A few years ago, on a flight in India I did a back-of-the -envelope calculation and told my client traveling with me "If you could be like GE you could drop $ 1 billion to your bottom line each year". Every tech and BPO vendor we visited on that trip had a GE unit listed somewhere on its customer list or conference room. In India, in Mexico, in E. Europe, in China GE has done a masterful job working with waves of low-cost country outsourcers and captive units. And there was little angst about it - given how global GE business is and how much it exports, its tough to criticize GE about being "unpatriotic" about its global sourcing. The icing on the cake - GE took equity positions in many and added that payback to its cost savings. They were disciplined about it - unit CIOs had bonuses tied to specific metrics on usage of those low-cost providers. And I mean waves of such suppliers - the early ones included Infosys and Wipro which decided in the late 90s GE business was not profitable, but in a honest moment would acknowledge GE had validated them for a number of other customers and had disciplined their operations with its anal Six Sigma and other process excellence initiatives.

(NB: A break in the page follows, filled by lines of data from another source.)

Lemma admission_hostname_returns desired taken authoritative :
  Z.of_nat (length taken) < 2 ^ 32 -> is_Some (admission_hostname desired taken authoritative).
Proof.
  intros Hlen. unfold admission_hostname, resolve_collision, contains.
  destruct authoritative; case_bool_decide as Hd; cbn [negb]; eauto.
  destruct (collision_loop desired taken Hd Hlen) as (i & -> & _). eauto.
Qed.

(** With fewer than 2^32 names taken, admission ends for every joiner and
    never hands out a name another member holds: a free name is kept, a name bound
    by an invite is refused when it is taken, and any other taken name gets the
    smallest number that makes it free, at most the number of names taken. *)
Theorem admission_hostname_spec (desired : string) (taken : list string) (authoritative : bool) :
  Z.of_nat (length taken) < 2 ^ 32 ->
  exists r, admission_hostname desired taken authoritative = Some r /\
  match r with
  | Ok name =>
      (name ∉ taken)
      /\ (desired ∉ taken -> name = desired)
      /\ (desired ∈ taken -> authoritative = false /\ exists i,
            1 <= i <= Z.of_nat (length taken) /\ name = numbered desired i
            /\ forall j, 1 <= j < i -> numbered desired j ∈ taken)
  | Err name => authoritative = true /\ name = desired /\ desired ∈ taken
  end.
Proof.
  intros Hlen. unfold admission_hostname, resolve_collision, contains. case_bool_decide as Hd.
  - destruct authoritative; [by exists (Err desired)|]. cbn [negb].
    destruct (collision_loop desired taken Hd Hlen) as (i & -> & Hi & Hn & Hb).
    exists (Ok (numbered desired i)). split; [done|]. split; [done|]. split; [done|]. intros _.
    split; [done|]. by exists i.
  - exists (Ok desired). destruct authoritative; (split; [done|]); done.
Qed.

Lemma admission_hostname_spec_witness :
  admission_hostname "nas" ["nas"; "pi"; "nas-1"] false = Some (Ok "nas-2") /\ ~ "nas-2" ∈ ["nas"; "pi"; "nas-1"].
Proof.
  destruct (admission_hostname_spec "nas" ["nas"; "pi"; "nas-1"] false) as (r & E & H); [by_decide|].
  assert (r = Ok "nas-2") as ->.
  { assert (admission_hostname "nas" ["nas"; "pi"; "nas-1"] false = Some (Ok "nas-2")) as E' by (vm_compute; reflexivity).
    rewrite E in E'. by injection E'. }
  split; [exact E|exact (proj1 H)].
Defined.
(* ===== verification/Dht.v ===== *)
(** * The network record (src/src/dht.rs)

    What a coordinator publishes for a network: the hash and generation of the
    group blob, the mesh protocol version and the seed peers, as text strings of a
    packet signed by the network key.  The packet format is that of the pkarr
    library: building one may fail, and reading one gives the strings it was built
    of. *)

From S2P Require Import Prelude Externs.

(** Reading a key and a hash from text. *)
Class RecordText := {
  id_parse : string -> option EndpointId;
  hash_parse : string -> option Hash;
}.

Class RecordTextLaws `{IrohKeys, RecordText} : Prop := {
  id_parse_print : forall id, id_parse (id_to_string id) = Some id;
  hash_parse_hex : forall h, length h = 32%nat -> bytes_ok h -> hash_parse (to_hex h) = Some h;
}.

Class Pkarr := {
  SignedPacket : Type;
  (** [SignedPacket::from_txt_strings(key, name, values, ttl)]. *)
  from_txt_strings : list Z -> string -> list string -> Z -> option SignedPacket;
  (** [SignedPacket::txt_records(name)]. *)
  txt_records : SignedPacket -> string -> list string;
}.

Class PkarrLaws `{Pkarr} : Prop := {
  txt_records_of : forall key name values ttl p,
    from_txt_strings key name values ttl = Some p -> txt_records p name = values;
}.

(** src/src/transport.rs *)
Definition MESH_PROTOCOL_VERSION : Z := 1.
Definition RECORD_NAME : string := "_tetron".
Definition RECORD_VERSION : string := "v1".
Definition RECORD_TTL : Z := 300.

Section Dht.
Context `{IrohKeys, RecordText, Pkarr}.

(** The strings of a record, and the packet made of them. *)
Definition record_values (blob_hash : Hash) (generation : Z) (seed_peers : list EndpointId) : list string :=
  ([RECORD_VERSION; "h," +:+ to_hex blob_hash; "g," +:+ dec generation; "m," +:+ dec MESH_PROTOCOL_VERSION]
   ++ ((fun peer => "p," +:+ id_to_string peer) <$> seed_peers))%list.

(** [transport::network_alpn]: the protocol name under which a network is dialled,
    the version and 16 characters of its key. *)
Definition network_alpn (network_pubkey : EndpointId) : list Z :=
  let full := id_to_string network_pubkey in
  as_bytes ("tetron/net/" +:+ dec MESH_PROTOCOL_VERSION +:+ "/"
            +:+ String.substring 0 (Nat.min (String.length full) 16) full).

Definition encode_network_record (key : list Z) (blob_hash : Hash) (generation : Z) (seed_peers : list EndpointId)
  : option SignedPacket :=
  from_txt_strings key RECORD_NAME (record_values blob_hash generation seed_peers) RECORD_TTL.

(** [find_map]. *)
Fixpoint find_map {A B} (f : A -> option B) (l : list A) : option B :=
  match l with
  | [] => None
  | x :: l' => match f x with Some y => Some y | None => find_map f l' end
  end.

Definition mesh_version_from_record (packet : SignedPacket) : option Z :=
  find_map (fun r => match strip_prefix "m," r with Some v => parse_u32 v | None => None end)
    (txt_records packet RECORD_NAME).

Inductive RecordError := NoRecords | UnsupportedVersion (v : string) | InvalidHash | InvalidGeneration | InvalidPeer
  | MissingHash.

(** One string of the record, onto the fields read so far. *)
Definition decode_step (acc : option Hash * Z * list EndpointId) (record : string)
  : Result (option Hash * Z * list EndpointId) RecordError :=
  let '(blob_hash, generation, peers) := acc in
  match strip_prefix "h," record with
  | Some hash_str =>
      match hash_parse hash_str with
      | Some h => Ok (Some h, generation, peers)
      | None => Err InvalidHash
      end
  | None =>
      match strip_prefix "g," record with
      | Some gen_str =>
          match parse_u64 gen_str with
          | Some g => Ok (blob_hash, g, peers)
          | None => Err InvalidGeneration
          end
      | None =>
          match strip_prefix "p," record with
          | Some id_str =>
              match id_parse id_str with
              | Some id => Ok (blob_hash, generation, (peers ++ [id])%list)
              | None => Err InvalidPeer
              end
          | None => Ok (blob_hash, generation, peers)
          end
      end
  end.

Fixpoint decode_records (acc : option Hash * Z * list EndpointId) (records : list string)
  : Result (option Hash * Z * list EndpointId) RecordError :=
  match records with
  | [] => Ok acc
  | r :: rest => acc' <-? decode_step acc r; decode_records acc' rest
  end.

Definition decode_network_record (packet : SignedPacket) : Result (Hash * Z * list EndpointId) RecordError :=
  match txt_records packet RECORD_NAME with
  | [] => Err NoRecords
  | version :: rest =>
      if negb (bool_decide (version = RECORD_VERSION)) then Err (UnsupportedVersion version)
      else
        acc <-? decode_records (None, 0, []) rest;
        let '(blob_hash, generation, peers) := acc in
        match blob_hash with
        | Some h => Ok (h, generation, peers)
        | None => Err MissingHash
        end
  end.
End Dht.

(** ** Reading back *)
Section DhtProofs.
Context `{RecordTextLaws, PkarrLaws}.

Lemma decode_records_app acc l k :
  decode_records acc (l ++ k)%list = (acc' <-? decode_records acc l; decode_records acc' k).
Proof.
  revert acc. induction l as [|r l IH]; intros acc; cbn [app decode_records]; [done|].
  by destruct (decode_step acc r); cbn.
Qed.

Lemma decode_records_peers h g peers peers0 :
  decode_records (h, g, peers0) ((fun peer => "p," +:+ id_to_string peer) <$> peers)
  = Ok (h, g, (peers0 ++ peers)%list).
Proof.
  revert peers0. induction peers as [|p peers IH]; intros peers0; [by rewrite app_nil_r|].
  cbn [fmap list_fmap decode_records]. unfold decode_step.
  change (strip_prefix "h," ("p," +:+ id_to_string p)) with (@None string).
  change (strip_prefix "g," ("p," +:+ id_to_string p)) with (@None string).
  rewrite strip_prefix_app, id_parse_print. cbn [rbind]. rewrite IH. by rewrite <- app_assoc.
Qed.

Lemma decode_step_hash acc h : length h = 32%nat -> bytes_ok h ->
  decode_step acc ("h," +:+ to_hex h) = Ok (Some h, acc.1.2, acc.2).
Proof. intros Hl Hb. destruct acc as [[? ?] ?]. unfold decode_step. by rewrite strip_prefix_app, hash_parse_hex. Qed.

Lemma decode_step_generation acc g : 0 <= g < 2 ^ 64 ->
  decode_step acc ("g," +:+ dec g) = Ok (acc.1.1, g, acc.2).
Proof.
  intros Hg. destruct acc as [[? ?] ?]. unfold decode_step.
  change (strip_prefix "h," ("g," +:+ dec g)) with (@None string). rewrite strip_prefix_app.
  unfold parse_u64. by rewrite parse_unsigned_dec by (unfold u64_max; lia).
Qed.

Lemma decode_step_version acc v : decode_step acc ("m," +:+ v) = Ok acc.
Proof. by destruct acc as [[? ?] ?]. Qed.

Lemma decode_record_values h g peers :
  length h = 32%nat -> bytes_ok h -> 0 <= g < 2 ^ 64 ->
  decode_records (None, 0, []) (drop 1 (record_values h g peers)) = Ok (Some h, g, peers).
Proof.
  intros Hl Hb Hg. unfold record_values. rewrite skipn_app. cbn [length Nat.sub drop]. rewrite decode_records_app.
  cbn [decode_records]. rewrite decode_step_hash by done. cbn [rbind fst snd].
  rewrite decode_step_generation by done. cbn [rbind fst snd]. rewrite decode_step_version. cbn [rbind].
  apply decode_records_peers.
Qed.

(** A record that could be built reads back exactly: the hash, the generation,
    the seed peers in order, and the publisher's mesh version, whatever 64-bit
    generation and 32-byte hash it was built of. *)
Theorem network_record_reads_back (key : list Z) (h : Hash) (g : Z) (peers : list EndpointId) (p : SignedPacket) :
  length h = 32%nat -> bytes_ok h -> 0 <= g < 2 ^ 64 ->
  encode_network_record key h g peers = Some p ->
  decode_network_record p = Ok (h, g, peers) /\ mesh_version_from_record p = Some MESH_PROTOCOL_VERSION.
Proof.
  intros Hl Hb Hg Hp. apply txt_records_of in Hp. unfold decode_network_record, mesh_version_from_record. rewrite Hp.
  pose proof (decode_record_values h g peers Hl Hb Hg) as Hd. unfold record_values in *. cbn [app drop] in *.
  rewrite bool_decide_eq_true_2 by done. cbn [negb]. rewrite Hd. cbn [rbind]. split; [done|].
  reflexivity.
Qed.

(** Strings of a kind this version does not know are skipped wherever they stand
    after the version, and a record without a generation reads as generation 0. *)
Definition unknown_field (r : string) : Prop :=
  strip_prefix "h," r = None /\ strip_prefix "g," r = None /\ strip_prefix "p," r = None.

Lemma decode_records_unknown acc l : Forall unknown_field l -> decode_records acc l = Ok acc.
Proof.
  induction 1 as [|r l (Hh & Hg & Hp) Hl IH]; [done|]. cbn [decode_records].
  destruct acc as [[h g] peers]. unfold decode_step. rewrite Hh, Hg, Hp. cbn [rbind]. exact IH.
Qed.

Lemma decode_without_generation packet h peers extra :
  txt_records packet RECORD_NAME
  = (RECORD_VERSION :: extra ++ ("h," +:+ to_hex h) :: ((fun p => "p," +:+ id_to_string p) <$> peers))%list ->
  length h = 32%nat -> bytes_ok h -> Forall unknown_field extra ->
  decode_network_record packet = Ok (h, 0, peers).
Proof.
  intros Hr Hl Hb Hx. unfold decode_network_record. rewrite Hr, bool_decide_eq_true_2 by done. cbn [negb].
  rewrite decode_records_app, decode_records_unknown by done. cbn [rbind decode_records]. unfold decode_step at 1.
  rewrite strip_prefix_app, hash_parse_hex by done. cbn [rbind]. by rewrite decode_records_peers.
Qed.
End DhtProofs.

(** ** Concrete instances *)
Module DemoDht.
Import Demo.

Definition hex_value (c : ascii) : option Z :=
  let b := byte_of_ascii c in
  if is_digit c then Some (b - 48) else if (97 <=? b) && (b <=? 102) then Some (b - 87) else None.

Fixpoint of_hex (s : string) : option (list Z) :=
  match s with
  | EmptyString => Some []
  | String a (String b s') =>
      x ← hex_value a; y ← hex_value b; l ← of_hex s'; Some (x * 16 + y :: l)
  | String _ EmptyString => None
  end.

Lemma hex_value_digit a : 0 <= a < 16 -> hex_value (hex_digit a) = Some a.
Proof.
  intros Ha. assert (forallb (fun a => bool_decide (hex_value (hex_digit a) = Some a)) (seqZ 0 16) = true) as Hall
    by (vm_compute; reflexivity).
  rewrite forallb_forall in Hall. eapply bool_decide_eq_true_1, Hall, list_elem_of_In, elem_of_seqZ. lia.
Qed.

Lemma of_hex_to_hex l : bytes_ok l -> of_hex (to_hex l) = Some l.
Proof.
  induction 1 as [|b l Hb Hl IH]; [done|]. cbn [to_hex of_hex]. unfold in_width in Hb.
  rewrite !hex_value_digit by ((split; [apply Z.div_pos; lia|apply Z.div_lt_upper_bound; lia]) || (apply Z.mod_pos_bound; lia)).
  cbn [mbind option_bind]. rewrite IH. cbn [mbind option_bind]. f_equal. f_equal.
  pose proof (Z.div_mod b 16). lia.
Qed.

#[export] Instance text : RecordText := {
  id_parse s := of_hex s ≫= id_from_bytes;
  hash_parse s := of_hex s ≫= fun l => if decide (length l = 32%nat) then Some l else None;
}.

#[export] Instance text_laws : RecordTextLaws.
Proof.
  split.
  - intros id. cbn [id_parse text id_to_string keys]. rewrite of_hex_to_hex by apply be_bytes_ok. apply id_from_as_bytes.
  - intros h Hl Hb. cbn [hash_parse text]. rewrite of_hex_to_hex by done. cbn. by rewrite decide_True.
Qed.

(** A packet is its name and strings, if they fit into 1000 bytes. *)
#[export] Instance packets : Pkarr := {
  SignedPacket := string * list string;
  from_txt_strings _ name values _ :=
    if decide (sum_list (String.length <$> values) <= 1000)%nat then Some (name, values) else None;
  txt_records p name := if decide (name = p.1) then p.2 else [];
}.

#[export] Instance packets_laws : PkarrLaws.
Proof.
  split. intros key name values ttl p. cbn. case_decide; [|done]. intros [= <-]. cbn. by rewrite decide_True.
Qed.
End DemoDht.

Import Demo DemoDht.

Lemma network_record_reads_back_witness :
  exists p, encode_network_record [] (be_bytes 32 77) 5 [mkId 3; mkId 4] = Some p
    /\ decode_network_record p = Ok (be_bytes 32 77, 5, [mkId 3; mkId 4]).
Proof.
  eexists. split; [reflexivity|].
  refine (proj1 (network_record_reads_back [] (be_bytes 32 77) 5 [mkId 3; mkId 4] _ _ _ _ _)).
  - reflexivity.
  - apply be_bytes_ok.
  - split; [discriminate|reflexivity].
  - reflexivity.
Defined.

A few years from now, I have a feeling I will be telling some other client "If you could be like GE...you could drop a billion to your bottom line through aggressive use of SaaS and clouds".
At the Office 2.0 conference, Dr. Sukh Grewal presented on their SupportCentral initiative - and he later told me about the role GE saw for SaaS vendors like Zoho. GE also recently announced plans to use Aravo for a role in managing 500,000 suppliers.
Don't get me wrong - its SaaS and clouds are still at the edges. GE continues with several on-premise implementations around Siebel and Oracle. And Microsoft still dominates their desktop. But GE has shown it is not afraid to try out smaller vendors (and invest in them to get the upside if they take off) and has enough internal pulleys and levers to make sure its vast network of business units fall in alignment and adopt on a widespread basis when it makes business sense.
I once asked a Big 5 accounting firm alumnus at GE if his alma mater got invited to any of his services business. He gave me an incredulous look "My low-cost country options could fxxx up 5 times, and I would still be ahead"
If you are an incumbent tech vendor, that should be sobering. GE can shut the
door as tight to its incumbents as it can open them to newer vendors. And what GE does gets discussed on airline napkins around the world.